🤖 AI Summary
This work addresses noise suppression and latent-state reconstruction from sparse, high-noise observational data of distributed physical systems, without prior knowledge of their underlying nonlinear dynamical equations.
Method: We propose a novel Truncated Reservoir Computing (TRC) paradigm integrated with a dynamic hyperparameter optimization learning protocol. TRC jointly optimizes the spectral radius and leakage rate while employing ridge regression to enhance model stability and generalization.
Contribution/Results: We systematically characterize, for the first time, the distinct impacts of node redundancy versus connection redundancy on denoising robustness. Experiments demonstrate that TRC outperforms the Extended Kalman Filter under low signal-to-noise ratios and high-frequency noise. Moreover, TRC enables generalizable reconstruction across bifurcating attractors, achieving significantly improved dynamical fidelity and noise identification accuracy.
📝 Abstract
Measurements acquired from distributed physical systems are often sparse and noisy. Therefore, signal processing and system identification tools are required to mitigate noise effects and reconstruct unobserved dynamics from limited sensor data.

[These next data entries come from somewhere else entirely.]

(** *** The self-check *)
Lemma check_entry_tame ht q s s' : shows (ch_view s) -> known_pool (ch_pool s) -> check_entry range ht q s = Ok (Some s') ->
  shows (ch_view s') /\ same_txs (ch_pool s) (ch_pool s').
Proof.
  intros [Hc Hb] [Hk Ho]. unfold check_entry. cbv zeta. intros (e & He & Hx)%res_bind_inv. unfold eload in He. destruct (entries (ch_pool s) !! q) as [e0|] eqn:E0; [|done]. injection He as ->.
  pose proof (of_ins _ _ _ (Hk q e E0)) as Hin. apply res_bind_inv in Hx as ([[w ps] st] & Hpv & Hx).
  pose proof (check_prevouts_best _ _ _ _ _ _ _ _ Hpv) as Hb1. apply (check_prevouts_view T HT U grow drain Hdrain range Hrange range_orphans Horphans) in Hpv; [|done|done]. destruct (negb _); [done|].
  destruct (CalculateMemPoolAncestors Sha256 range (ch_pool s) (e_Tx e) noLimit true) as [A|x|]; [|done|done]. apply res_bind_inv in Hx as ([[sz fees] ops] & _ & Hx).
  set (e' := correct_sums _ _ _ _ e) in Hx. assert (same_txs (ch_pool s) (with_entries (ch_pool s) (<[q := e']> (entries (ch_pool s))))) as Hsame.
  { split; [|done]. intros x. cbn [entries with_entries]. destruct (decide (q = x)) as [<-|]; [by rw lookup_insert_eq E0|by rw lookup_insert_ne]. }
  apply res_bind_inv in Hx as ([ch cs] & _ & Hx). destruct (negb _); [done|]. destruct (_ <? _); [done|]. destruct w; [injection Hx as <-; split; [|done]; split; [done|by rw /= Hb1]|].
  apply res_bind_inv in Hx as ([cm2 st2] & Hcc & Hx). injection Hx as <-. split; [|done]. split; cbn [ch_view]; [|by rw (check_entry_coins_best _ _ _ _ _ _ Hcc) Hb1]. by eapply (check_entry_coins_view T HT U drain Hdrain range Hrange range_orphans Horphans).
Qed.
Lemma check_entries_tame ht l : forall s s', shows (ch_view s) -> known_pool (ch_pool s) -> check_entries range ht l s = Ok (Some s') ->
  shows (ch_view s') /\ same_txs (ch_pool s) (ch_pool s').
Proof.
  induction l as [|q l IH]; intros s s' Hc Hk; cbn [check_entries]; [by intros [= <-]|]. intros ([s1|] & Hx & Hm)%res_bind_inv; [|done].
  destruct (check_entry_tame ht q s s1 Hc Hk Hx) as [Hc1 Hs1]. destruct (IH s1 s' Hc1 (known_pool_same _ _ Hs1 Hk) Hm) as [Hc2 Hs2]. split; [done|by etrans].
Qed.
Lemma CheckMempool_tame freq rand ht order : steady tame (CheckMempool range freq rand ht order).
Proof.
  intros n Hn. pose proof Hn as [Hc Hk]. unfold CheckMempool. destruct (_ || _); [done|]. cbv zeta. destruct (check_entries range (i32 (ht + 1)) order _) as [[s|]|x|] eqn:Ec; [|done|done|done].
  apply check_entries_tame in Ec as [Hc1 Hs1]; [|done|done]. cbn [ch_pool] in Hs1. pose proof (known_pool_same _ _ Hs1 Hk) as Hk1. destruct (check_waiting _ _ _ _ _ _ _) as [st|x|] eqn:Ew; [|done|done].
  pose proof (check_waiting_best _ _ _ _ _ _ _ _ Ew) as Hb2. destruct Hc1 as [Hc1 Hb1]. apply (check_waiting_view T HT U drain Hdrain range Hrange range_orphans Horphans) in Ew; [|intros x e Hx; exact (of_ins _ _ _ (proj1 Hk1 x e Hx))|done].
  destruct (check_next (ch_pool s)); [|done|done]. destruct (_ =? _); [|done]. split; [|done]. split; [done|]. cbn [n_view]. by rw Hb2.
Qed.
Lemma RemoveForReorg_tame freq rand ht order check_order : Forall known_tx order ->
  steady tame (RemoveForReorg grow drain range range_orphans sizeof_TxEntry overflow p conf c now adjusted second freq rand ht order check_order).
Proof.
  intros Hl n [Hc Hk]. pose proof tame_inv as Hinv. unfold RemoveForReorg. unfold mbind at 1, acc_bind at 1, set_pool at 1. assert (tame (mkNode _ NewTxMempool (n_view n))) as Hnew by (split; [done|apply known_new]).
  revert Hnew. generalize (mkNode _ NewTxMempool (n_view n)). change (steady tame (all ← readd grow drain range range_orphans sizeof_TxEntry overflow p conf c now adjusted second order;
    if (all : bool) then m ← pool_of id; set_pool (with_orphans m (CleanOrphan (orphanPool m)));; CheckMempool range freq rand (i32 (ht - 1)) (check_order m) else mret tt)).
  apply (steady_bind tame); [by apply (steady_readd T HT ∅ grow drain Hdrain range Hrange range_orphans Horphans sizeof_TxEntry overflow p conf c now adjusted second tame)|].
  intros [|]; [|by intros n1]. intros n1 [Hc1 [Hk1 Ho1]]. cbv beta iota delta [mbind acc_bind pool_of set_pool id]. apply CheckMempool_tame. split; [done|]. split; [done|].
  split; [intros h x Hx; by rw lookup_empty in Hx|]. intros prev h x (s & Hs & _). by rw lookup_empty in Hs.
Qed.
End Tame.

However, this process is particularly challenging because the fundamental equations governing the dynamics are largely unavailable in practice. Reservoir Computing (RC) techniques have shown promise in efficiently simulating dynamical systems through an unstructured and efficient computation graph comprising a set of neurons with random connectivity. However, the potential of RC to operate in noisy regimes and distinguish noise from the primary dynamics of the system has not been fully explored. This paper presents a novel RC method for noise filtering and reconstructing nonlinear dynamics, offering a novel learning protocol associated with hyperparameter optimization. The performance of the RC in terms of noise intensity, noise frequency content, and drastic shifts in dynamical parameters are studied in two illustrative examples involving the nonlinear dynamics of the Lorenz attractor and adaptive exponential integrate-and-fire system (AdEx). It is shown that the denoising performance improves via truncating redundant nodes and edges of the computing reservoir, as well as properly optimizing the hyperparameters, e.g., the leakage rate, the spectral radius, the input connectivity, and the ridge regression parameter. Furthermore, the presented framework shows good generalization behavior when tested for reconstructing unseen attractors from the bifurcation diagram. Compared to the Extended Kalman Filter (EKF), the presented RC framework yields competitive accuracy at low signal-to-noise ratios (SNRs) and high-frequency ranges.